In the first case, of a graphical interface that includes speech, there are several potential benefits to including both modalities. Users can specify actions and objects that are not visible (e.g., while in a map application, "Show me the intersection of Hope Street and George Street," or while in a spreadsheet, "What's on my calendar?"). Users can also specify an action and an object in a single chunk (e.g., "Copy the heading to page 3."), or in parallel (e.g., "Move this there."). Finally, speech output is a way to present short segments of information without cluttering the screen or obscuring the current display (e.g., for presenting spot help or the results of a short query).
According to Cathy, the advantages of including graphical output in a primarily speech interface are also numerous. Graphical output can be used as feedback to confirm a user's request. Since graphical output is more persistent than speech, users can refer back to the visual display if they have forgotten what was spoken aloud. Graphical output can also be used as a prompt to let the user know what he or she can say. This potentially cuts down on the need to speak prompts aloud. Since speech is a slow output channel, the graphical display can be a time-saver for the user. Another benefit of an integrated GUI is that the user can specify an object by pointing rather than by naming or describing. Once an object is selected, this selection can be used to constrain the speech input. For example, after selecting a circle in a speech-enabled graphics editor, the user's input can be constrained to commands related to circles, such as "Make the line thicker," or "Change the color to light blue." Finally, keypad, keyboard, or mouse input can act as a fallback input mechanism if speech recognition fails.

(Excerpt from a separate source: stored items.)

(** X5.  When [parsePlaceholderBlock] returns and when it does not: it
    returns exactly when the visitor returns and the block has either no
    parameter, and then [minimumTime] is [null], or one single parameter,
    a [minimum] parameter whose duration parses, and then [minimumTime] is
    that duration.  The children are what the visitor returns and the
    three spans are those of the block. *)
Theorem placeholder_block_accepted_iff ast visitor
    (node : t.DeferredBlockPlaceholder Span R3Node) :
  parsePlaceholderBlock ast visitor = Normal node <->
  exists visited minimumTime,
    visitAll visitor (html.children ast) (html.children ast) = Normal visited /\
    node = t.Build_DeferredBlockPlaceholder visited minimumTime
             (html.blockSourceSpan ast) (html.startSourceSpan ast)
             (html.endSourceSpan ast) /\
    ((html.parameters ast = [] /\ minimumTime = None) \/
     (exists param start time,
        html.parameters ast = [param] /\
        test MINIMUM_PARAMETER_PATTERN (html.expression param) = true /\
        getTriggerParametersStart (html.expression param) = Normal start /\
        parseDeferredTime (slice (html.expression param) start) = Normal (Some time) /\
        minimumTime = Some time)).
Proof.
  unfold parsePlaceholderBlock. split.
  - destruct (html.parameters ast) as [| p1 [| p2 rest]]; simpl.
    + destruct (visitAll visitor _ _) as [visited |]; simpl; [| done].
      intros [= <-]. exists visited, None. split; [done |]. split; [done |].
      by left.
    + destruct (test MINIMUM_PARAMETER_PATTERN (html.expression p1)) eqn:Hm; [| done].
      destruct (getTriggerParametersStart (html.expression p1)) as [start |] eqn:Hs;
        simpl; [| done].
      destruct (parseDeferredTime (slice (html.expression p1) start))
        as [[time |] |] eqn:Ht; simpl; [| done | done].
      destruct (visitAll visitor _ _) as [visited |]; simpl; [| done].
      intros [= <-]. exists visited, (Some time). split; [done |]. split; [done |].
      right. by exists p1, start, time.
    + destruct (test MINIMUM_PARAMETER_PATTERN (html.expression p1)); [| done].
      destruct (getTriggerParametersStart (html.expression p1)) as [start |];
        simpl; [| done].
      destruct (parseDeferredTime (slice (html.expression p1) start))
        as [[time |] |]; simpl; [| done | done].
      by destruct (test MINIMUM_PARAMETER_PATTERN (html.expression p2)).
  - intros (visited & minimumTime & Hv & -> & [[-> ->] | Hone]).
    + simpl. by rewrite Hv.
    + destruct Hone as (param & start & time & -> & Hm & Hs & Ht & ->).
      simpl. rewrite Hm, Hs. simpl. rewrite Ht. simpl. by rewrite Hv.
Qed.

(** X6.  [parseErrorBlock] returns exactly when the block has no
    parameter and the visitor returns; the node then holds what the
    visitor returns and the three spans of the block. *)
Theorem error_block_accepted_iff ast visitor (node : t.DeferredBlockError Span R3Node) :
  parseErrorBlock ast visitor = Normal node <->
  html.parameters ast = [] /\
  exists visited,
    visitAll visitor (html.children ast) (html.children ast) = Normal visited /\
    node = t.Build_DeferredBlockError visited
             (html.blockSourceSpan ast) (html.startSourceSpan ast)
             (html.endSourceSpan ast).
Proof.
  unfold parseErrorBlock. split.
  - destruct (html.parameters ast); simpl; [| done].
    destruct (visitAll visitor _ _) as [visited |]; simpl; [| done].
    intros [= <-]. split; [done |]. by exists visited.
  - intros (-> & visited & Hv & ->). simpl. by rewrite Hv.
Qed.

Lemma countMatching_cons (pattern : regex) param params :
  countMatching pattern (param :: params) =
  (if test pattern (html.expression param) then 1 else 0) + countMatching pattern params.
Proof.
  unfold countMatching. simpl.
  by destruct (test pattern (html.expression param)).
Qed.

During the discussion in this portion of the workshop, Sharon Oviatt shared her experiences with multimodal map design. She described a series of user studies that included a graphical map interface combined with pen and voice input (see her paper in the CHI '96 Proceedings, "Multimodal Interfaces for Dynamic Interactive Maps"). Consistent with other research findings, her group determined that users have a strong preference for using multiple input modalities, even if the task could be accomplished using any one modality alone.
Caroline Henton, formerly of Voice Processing Corporation (VPC) and now at Digital, opened the segment on dialog management and proposed a set of topics that fall under this broad category. These include dialog design for different user types, prompt design, use of anthropomorphism, feedback messages, on-line help, and localization issues.

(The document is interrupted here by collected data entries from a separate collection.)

Lemma rpow_scale m u p :
  0 < m -> 0 <= u -> p <> 0 -> rpow (m * u) p = rpow m p * rpow u p.
Proof.
  intros Hm [Hu | <-] Hp.
  - rewrite !rpow_pos_base; try assumption.
    + symmetry. now apply Rpower_mult_distr.
    + now apply Rmult_lt_0_compat.
  - rewrite Rmult_0_r, rpow_zero_base by assumption. ring.
Qed.

(** The logarithm lies below its tangents. *)
Lemma ln_le_pred x : 0 < x -> ln x <= x - 1.
Proof.
  intros Hx. pose proof (exp_ineq1_le (ln x)) as He.
  rewrite exp_ln in He by assumption. lra.
Qed.

Lemma ln_tangent x z : 0 < x -> 0 < z -> ln x <= ln z + (x - z) / z.
Proof.
  intros Hx Hz.
  assert (Hq : 0 < x / z) by now apply Rdiv_lt_0_compat.
  pose proof (ln_le_pred _ Hq) as Hl.
  unfold Rdiv in Hl. rewrite ln_mult in Hl; [|assumption|now apply Rinv_0_lt_compat].
  rewrite ln_Rinv in Hl by assumption.
  replace ((x - z) / z) with (x * / z - 1) by (field; lra). lra.
Qed.

(** Bernoulli's inequality for a real exponent. *)
Lemma rpow_bernoulli u p : 0 <= u -> 1 <= p -> 1 + p * (u - 1) <= rpow u p.
Proof.
  intros [Hu | <-] Hp.
  2:{ rewrite rpow_zero_base by lra. lra. }
  rewrite rpow_pos_base by assumption.
  destruct (Rle_lt_dec (1 + p * (u - 1)) 0) as [Hneg | Hw].
  { pose proof (exp_pos (p * ln u)). unfold Rpower. lra. }
  set (w := 1 + p * (u - 1)) in *.
  assert (Hwu : w - u = (p - 1) * (u - 1)) by (unfold w; ring).
  assert (Hlw : ln w <= p * ln u).
  { pose proof (ln_tangent w u Hw Hu) as Hwt.
    pose proof (ln_tangent 1 u Rlt_0_1 Hu) as H1t. rewrite ln_1 in H1t.
    assert (Hdiv : (w - u) / u = (p - 1) * ((u - 1) / u))
      by (rewrite Hwu; field; lra).
    assert (Hone : (1 - u) / u = - ((u - 1) / u)) by (field; lra).
    rewrite Hdiv in Hwt. rewrite Hone in H1t.
    assert (Hmul : (p - 1) * ((u - 1) / u) <= (p - 1) * ln u)
      by (apply Rmult_le_compat_l; lra).
    lra. }
  unfold Rpower. rewrite <- (exp_ln w) by assumption.
  destruct Hlw as [Hlt | Heq].
  - left. now apply exp_increasing.
  - rewrite Heq. apply Rle_refl.
Qed.

(** *** Sums of powers *)

Lemma rsum_nonneg l : Forall (fun x => 0 <= x) l -> 0 <= rsum l.
Proof.
  induction 1 as [|x l Hx _ IH]; simpl; lra.
Qed.

Lemma rsum_pow_nonneg l e :
  Forall (fun x => 0 <= x) l -> 0 <= rsum (map (fun x => rpow x e) l).
Proof.
  induction 1 as [|x l Hx _ IH]; simpl; [lra|].
  pose proof (rpow_nonneg x e Hx). lra.
Qed.

(** Each power lies above the tangent of [t ^ p] at [m]; summed over the
    list. *)
Lemma rsum_pow_tangent l m p :
  0 < m -> 1 <= p -> Forall (fun x => 0 <= x) l ->
  rpow m p * (INR (length l) * (1 - p) + p * (rsum l / m))
  <= rsum (map (fun x => rpow x p) l).
Proof.
  intros Hm Hp. induction 1 as [|x l Hx _ IH].
  - simpl. unfold Rdiv. lra.
  - cbn [length map rsum fold_right]. rewrite S_INR.
    fold (rsum l). fold (rsum (map (fun x => rpow x p) l)).
    assert (Hu : 0 <= x / m) 
      by (apply Rmult_le_pos; [lra|left; apply Rinv_0_lt_compat; lra]).
    pose proof (rpow_bernoulli (x / m) p Hu Hp) as Hb.
    assert (Hx' : rpow x p = rpow m p * rpow (x / m) p).
    { rewrite <- rpow_scale by lra. f_equal. field. lra. }
    pose proof (rpow_nonneg m p (Rlt_le _ _ Hm)) as Hmp.
    assert (Hxb : rpow m p * (1 + p * (x / m - 1)) <= rpow x p)
      by (rewrite Hx'; apply Rmult_le_compat_l; lra).
    replace ((x + rsum l) / m) with (x / m + rsum l / m) by (field; lra).
    lra.
Qed.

In describing the Phone Wizard system she helped designed at VPC, Caroline shared with the group the speech user interface (SUI) principles she followed. Here's a condensed, generalized version of the principles:
A good portion of the discussion in this segment of the workshop focused on the controversial issue of anthropomorphism. All participants agreed that a system should be cooperative; however, there was no agreement on whether or not anthropomorphism was the best way to achieve this goal. The Wildfire call-in demo (see below), which exhibits strong anthropomorphism, was particularly controversial. As users become expert with the system, some argued that the use of personality and characterization would grow old. Others felt that, if done well, a system with or without anthropomorphism could be equally effective.
Colloquial dialogue, which sometimes accompanies anthropomorphism, was another controversial topic. Some participants felt colloquial phrases such as "Oops, my mistake," or "Got it" would help to put users at ease, while others felt this too would become tiresome.

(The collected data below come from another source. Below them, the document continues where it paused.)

(** ** The shadow-variant notebook: traffic and metrics *)

Module ShadowTraffic.

Section Notebook.

Variable E : env.
(** The region of the notebook's session. *)
Variable region : value.

(** [sm_runtime = boto3.Session().client("sagemaker-runtime")] and
    [cw = boto3.Session().client("cloudwatch", region_name=region)].
    [invoke_endpoint] and [get_metric_statistics] are operations of these
    two services, so the attribute look-ups on the clients succeed. *)
Definition sm_runtime : client := Client "sagemaker-runtime" region.
Definition cw : client := Client "cloudwatch" region.

(** [s.rstrip("\n")]: the string without its trailing line feeds. *)
Fixpoint rstrip_newline (s : string) : string :=
  match s with
  | EmptyString => EmptyString
  | String c s' =>
      match rstrip_newline s' with
      | EmptyString =>
          if Ascii.eqb c (Ascii.ascii_of_nat 10) then EmptyString
          else String c EmptyString
      | rest => String c rest
      end
  end.

(** The request that carries one row to the endpoint. *)
Definition row_request (endpoint_name payload : string) : call :=
  Call sm_runtime "invoke_endpoint"
       [("EndpointName", VStr endpoint_name);
        ("ContentType", VStr "text/csv");
        ("Body", VStr payload)].

(** [for i in range(n): response = sm_runtime.invoke_endpoint(...)] *)
Fixpoint send_times (n : nat) (endpoint_name payload : string) : M unit :=
  match n with
  | O => ret tt
  | S n' =>
      invoke E sm_runtime "invoke_endpoint"
             [("EndpointName", VStr endpoint_name);
              ("ContentType", VStr "text/csv");
              ("Body", VStr payload)] ;;
      send_times n' endpoint_name payload
  end.

(** [for row in f], on the rows read from the file; [except Exception]
    handles every exception of the model. *)
Fixpoint invoke_endpoint_rows (endpoint_name : string)
         (should_raise_exp : bool) (rows : list string) : M unit :=
  match rows with
  | [] => ret tt
  | row :: rest =>
      let payload := rstrip_newline row in
      try_except (send_times 10 endpoint_name payload)
                 (fun _ => true)
                 (fun e => if should_raise_exp then raise e else ret tt) ;;
      invoke_endpoint_rows endpoint_name should_raise_exp rest
  end.

(** [invoke_endpoint(endpoint_name, should_raise_exp)]; [rows] are the
    lines of [test_data/test-dataset-input-cols.csv]. *)
Definition invoke_endpoint (rows : list string) (endpoint_name : string)
           (should_raise_exp : bool) : M unit :=
  invoke_endpoint_rows endpoint_name should_raise_exp rows.

(** [len(v)] *)
Definition py_len (v : value) : M nat :=
  match v with
  | VList l => ret (length l)
  | VStr s => ret (String.length s)
  | VDict d => ret (size d)
  | _ => raise (TypeError "object has no len()")
  end.

Section Frames.

(** Data frames and plots are values of the plotting libraries.
    [frame datapoints statistic variant_name] stands for the chain
    [pd.DataFrame(datapoints).sort_values("Timestamp")
       .set_index("Timestamp").drop(["Unit"], axis=1)
       .rename(columns={statistic: variant_name})],
    and [merge_plot production shadow] for
    [pd.merge(production, shadow, on="Timestamp")
       .plot(y=["production", "shadow"])];
    either may raise. *)
Variables F P : Type.
Variable frame : value -> string -> string -> exn + F.
Variable merge_plot : F -> F -> exn + P.

Definition get_sagemaker_metrics
           (endpoint_name variant_name metric_name statistic : string)
           (start_time end_time : value) : M (option F) :=
  let dimensions :=
    VList [VDict {[ "Name" := VStr "EndpointName";
                    "Value" := VStr endpoint_name ]};
           VDict {[ "Name" := VStr "VariantName";
                    "Value" := VStr variant_name ]}] in
  let namespace :=
    if existsb (String.eqb metric_name)
               ["CPUUtilization"; "MemoryUtilization"; "DiskUtilization"]
    then "/aws/sagemaker/Endpoints" else "AWS/SageMaker" in
  metrics <- invoke E cw "get_metric_statistics"
                    [("Namespace", VStr namespace);
                     ("MetricName", VStr metric_name);
                     ("StartTime", start_time);
                     ("EndTime", end_time);
                     ("Period", VInt 1);
                     ("Statistics", VList [VStr statistic]);
                     ("Dimensions", dimensions)] ;;
  datapoints <- item metrics "Datapoints" ;;
  n <- py_len datapoints ;;
  if (n =? 0)%nat then ret None
  else
    datapoints <- item metrics "Datapoints" ;;
    f <- lift (frame datapoints statistic variant_name) ;;
    ret (Some f).

(** [start_time] is the argument ([None] when left out), [ten_minutes_ago]
    and [now] the two readings of the clock. *)
Definition plot_endpoint_invocation_metrics
           (endpoint_name metric_name statistic : string)
           (start_time : option value) (ten_minutes_ago now : value)
  : M (option P) :=
  let start_time := match start_time with
                    | Some s => s
                    | None => ten_minutes_ago
                    end in
  let end_time := now in
  metrics_production <-
    get_sagemaker_metrics endpoint_name ShadowVariant.production_variant_name
                          metric_name statistic start_time end_time ;;
  metrics_shadow <-
    get_sagemaker_metrics endpoint_name ShadowVariant.shadow_variant_name
                          metric_name statistic start_time end_time ;;
  try_except
    (match metrics_production, metrics_shadow with
     | Some production, Some shadow =>
         p <- lift (merge_plot production shadow) ;;
         ret (Some p)
     | _, _ =>
         raise (TypeError "Can only merge Series or DataFrame objects")
     end)
    (fun _ => true)
    (fun _ => ret None).

End Frames.

End Notebook.

End ShadowTraffic.

Module TrafficTerms.

(** The requests recorded in a trace, in order. *)
Fixpoint calls_of (t : trace) : list call :=
  match t with
  | [] => []
  | Request c _ :: t' => c :: calls_of t'
  | _ :: t' => calls_of t'
  end.

(** Row by row, [k] requests for the row, [k] taken from [ks]. *)
Fixpoint row_requests (region : value) (endpoint_name : string)
         (ks : list nat) (rows : list string) : list call :=
  match ks, rows with
  | k :: ks', row :: rows' =>
      replicate k (ShadowTraffic.row_request
                     region endpoint_name
                     (ShadowTraffic.rstrip_newline row))
      ++ row_requests region endpoint_name ks' rows'
  | _, _ => []
  end.

(** A string of [k] line feeds. *)
Fixpoint line_feeds (k : nat) : string :=
  match k with
  | O => EmptyString
  | S k' => String (Ascii.ascii_of_nat 10) (line_feeds k')
  end.

(** The last character of the string is a line feed. *)
Fixpoint ends_with_line_feed (s : string) : bool :=
  match s with
  | EmptyString => false
  | String c EmptyString => Ascii.eqb c (Ascii.ascii_of_nat 10)
  | String _ s' => ends_with_line_feed s'
  end.

(** Every call of method [m] is accepted. *)
Definition accepted (E : env) (m : string) : Prop :=
  forall t c, call_method c = m -> exists r, service E t c = ApiOk r.

End TrafficTerms.

(** ** Sample worlds of the pipeline and of the shadow test *)

Module PipelineSamples.

Import Vocabulary.

Definition collection_arn : string :=
  "arn:aws:sagemaker-geospatial:us-west-2:378778860802:raster-data-collection/public/nmqj48dcu3g7ayw8".

(** The pipeline parameters, as the strings the steps receive, and the
    values they are literals of. *)
Definition query_text : string :=
  "{'RasterDataCollectionQuery': {'RasterDataCollectionArn': '"
  +:+ collection_arn +:+ "'}}".

Definition query : value :=
  VDict {[ "RasterDataCollectionQuery" :=
             VDict {[ "RasterDataCollectionArn" := VStr collection_arn ]} ]}.

Definition cloud_removal_text : string :=
  "{'CloudRemovalConfig': {'AlgorithmName': 'INTERPOLATION', 'InterpolationValue': '-9999'}}".

Definition cloud_removal : value :=
  VDict {[ "CloudRemovalConfig" :=
             VDict {[ "AlgorithmName" := VStr "INTERPOLATION";
                      "InterpolationValue" := VStr "-9999" ]} ]}.

Definition stack_text : string :=
  "{'StackConfig': {'OutputResolution': {'Predefined': 'HIGHEST'}, 'TargetBands': ['red', 'green', 'blue']}}".

Definition stack : value :=
  VDict {[ "StackConfig" :=
             VDict {[ "OutputResolution" :=
                        VDict {[ "Predefined" := VStr "HIGHEST" ]};
                      "TargetBands" :=
                        VList [VStr "red"; VStr "green"; VStr "blue"] ]} ]}.

Definition output_text : string :=
  "{'S3Data': {'S3Uri': 's3://my-bucket/sm-geospatial-e2e/export/', 'KmsKeyId': ''}}".

Definition output : value :=
  VDict {[ "S3Data" :=
             VDict {[ "S3Uri" :=
                        VStr "s3://my-bucket/sm-geospatial-e2e/export/";
                      "KmsKeyId" := VStr EmptyString ]} ]}.

Definition literals (s : string) : exn + value :=
  if s =? query_text then inr query
  else if s =? cloud_removal_text then inr cloud_removal
  else if s =? stack_text then inr stack
  else if s =? output_text then inr output
  else inl (ValueError "malformed node or string").

(** Three jobs of the pipeline. *)
Definition job (name : string) : string :=
  "arn:aws:sagemaker-geospatial:us-west-2:111122223333:earth-observation-job/"
  +:+ name.

(** The queue message of a callback step for a job, and what it decodes
    to. *)
Definition message (token arn : string) : string :=
  "{" +:+ Samples.dq +:+ "token" +:+ Samples.dq +:+ ": "
  +:+ Samples.dq +:+ token +:+ Samples.dq +:+ ", "
  +:+ Samples.dq +:+ "arguments" +:+ Samples.dq +:+ ": {"
  +:+ Samples.dq +:+ "eoj_arn" +:+ Samples.dq +:+ ": "
  +:+ Samples.dq +:+ arn +:+ Samples.dq +:+ "}}".

Definition payload (token arn : string) : value :=
  VDict {[ "token" := VStr token;
           "arguments" := VDict {[ "eoj_arn" := VStr arn ]} ]}.

Definition record (token arn : string) : value :=
  VDict {[ "messageId" := VStr ("m-" +:+ token);
           "body" := VStr (message token arn) ]}.

Definition messages (s : string) : exn + value :=
  if s =? message "tok-1" (job "cloudremoval") then
    inr (payload "tok-1" (job "cloudremoval"))
  else if s =? message "tok-2" (job "stacking") then
    inr (payload "tok-2" (job "stacking"))
  else if s =? message "tok-3" (job "export") then
    inr (payload "tok-3" (job "export"))
  else inl (ValueError "Expecting value").

(** The cloud-removal job and the export are complete, the stacking job
    is in progress. *)
Definition describe (c : call) : gmap string value :=
  match kwarg "Arn" (call_kwargs c) with
  | Some arn =>
      {[ "Arn" := arn;
         "Status" := VStr (if eq_str arn (job "stacking")
                           then "IN_PROGRESS" else "COMPLETED") ]}
  | None => ∅
  end.


(** A service that refuses every request. *)
Definition throttling (t : trace) (c : call) : api_result :=
  ApiError "ThrottlingException" "Rate exceeded".

Definition pipeline_world (service : trace -> call -> api_result) : env :=
  Env service (fun _ => "{...}") messages literals (fun _ => "<repr>").

(** The events of the three function steps. *)
Definition cloud_removal_event : gmap string value :=
  {[ "role" := VStr "geospatial-execution-role";
     "region" := VStr "us-west-2";
     "eoj_input_config" := VStr query_text;
     "eoj_config" := VStr cloud_removal_text;
     "eoj_name" := VStr "cloudremoval-2023-01-01-00-00" ]}.




(** A job, or an endpoint, in the given state for the first [n] polls and
    refused at the next. *)
Definition refused_after (n : nat) (key pending : string) (k : nat)
  : api_result :=
  if (k <? n)%nat then ApiOk {[ key := VStr pending ]}
  else ApiError "ThrottlingException" "Rate exceeded".

Definition refusing (m : string) (n : nat) (key pending : string)
           (m' : string) (k : nat) : api_result :=
  if m' =? m then refused_after n key pending k
  else ApiOk {[ "Arn" := VStr (job "new") ]}.

End PipelineSamples.

Module TrafficSamples.

(** Two rows of the test file. *)
Definition rows : list string :=
  ["0.5,12,1" +:+ nl; "0.1,7,0" +:+ nl].

(** An endpoint that accepts every request. *)
Definition endpoint : env :=
  Samples.world (fun _ _ => ApiOk ∅).

(** CloudWatch with one data point a query. *)
Definition cloudwatch : env :=
  Samples.world (fun _ k =>
                   ApiOk {[ "Label" := VStr "Invocations";
                            "Datapoints" :=
                              VList [VDict {[ "Timestamp" :=
                                                VStr "2023-01-01T00:00:00Z";
                                              "Sum" := VInt (Z.of_nat k);
                                              "Unit" := VStr "None" ]}] ]}).

(** Stand-ins for the frames and the plot: a frame is its data points
    under the column name, a plot the pair of the frames. *)
Definition frame (datapoints : value) (statistic variant : string)
  : exn + (string * value) :=
  inr (variant, datapoints).

Definition merge_plot (production shadow : string * value)
  : exn + ((string * value) * (string * value)) :=
  inr (production, shadow).

End TrafficSamples.

(* ===================================================================== *)
(** * Part II: properties                                                  *)
(* ===================================================================== *)

Import Vocabulary.

(** ** Running monadic code *)

Lemma bind_done {A B} (c : M A) (k : A -> M B) t a t' :
  c t = (Done a, t') -> bind c k t = k a t'.
Proof. intros H. unfold bind. now rewrite H. Qed.

Lemma bind_raised {A B} (c : M A) (k : A -> M B) t e t' :
  c t = (Raised e, t') -> bind c k t = (Raised e, t').
Proof. intros H. unfold bind. now rewrite H. Qed.

Lemma bind_out_of_fuel {A B} (c : M A) (k : A -> M B) t t' :
  c t = (OutOfFuel, t') -> bind c k t = (OutOfFuel, t').
Proof. intros H. unfold bind. now rewrite H. Qed.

On a less controversial note, participants unanimously echoed the opinion that speech recognizers overlaid onto existing touch tone interfaces without any redesign usually produced disastrous results. Asking callers to "say or press one" offers no improvement over touch tones, except for those callers with rotary or cellular telephones.
In discussing various types of speech interfaces, a common problem that emerged involved users' inability to interpret silence. Especially in speech-only systems, silence can either mean that the speech recognizer didn't hear an utterance or that it is processing the user's input. In a demonstration provided by Matt Marx from Altech, an "audio watch cursor" that covers silence with a signature percolating sound provided an effective method of avoiding one of the two types of silences. This techniques leave silence to unambiguously mean that the system did not hear the request.
In a slightly different vein, the discussion moved to intellectual property issues that could result in "copying" others' designs. Accept for specific trademark sounds, the consensus was that designers should be free to copy effective aspects of other designs, as is common practice in the realm of graphical interface design.
Bernhard Suhm from Carnegie Mellon University presented his thoughts on error correction in another segment of the workshop. He described two phases: error detection and error recovery. Before an error can be corrected, either the user or the system must detect that an error has occurred. The system can do this using confidence measures, but often the burden is on the user to detect errors. In simple cases, the user indicates an error by rejecting the system's request for a confirmation (e.g., Computer: "Did you say to hang up?", User: "No"). In a dialog system, the user might be able to indicate and repair errors conversationally (e.g., User: "No, I said to hold on."). And in a multimodal system, the user may be able to point to or highlight an error.
Once detected, there are a range of techniques that a system might use to allow a user to correct an error in addition to the conversational repair illustrated above. The simplest means of error correction is for the user to repeat the input. This might be done by respeaking, by spelling, by typing, or by handwriting the correction. In a multimodal system, the user may be also be able to select from a list of next best choices. Often paraphrasing the input is more helpful than simply repeating it.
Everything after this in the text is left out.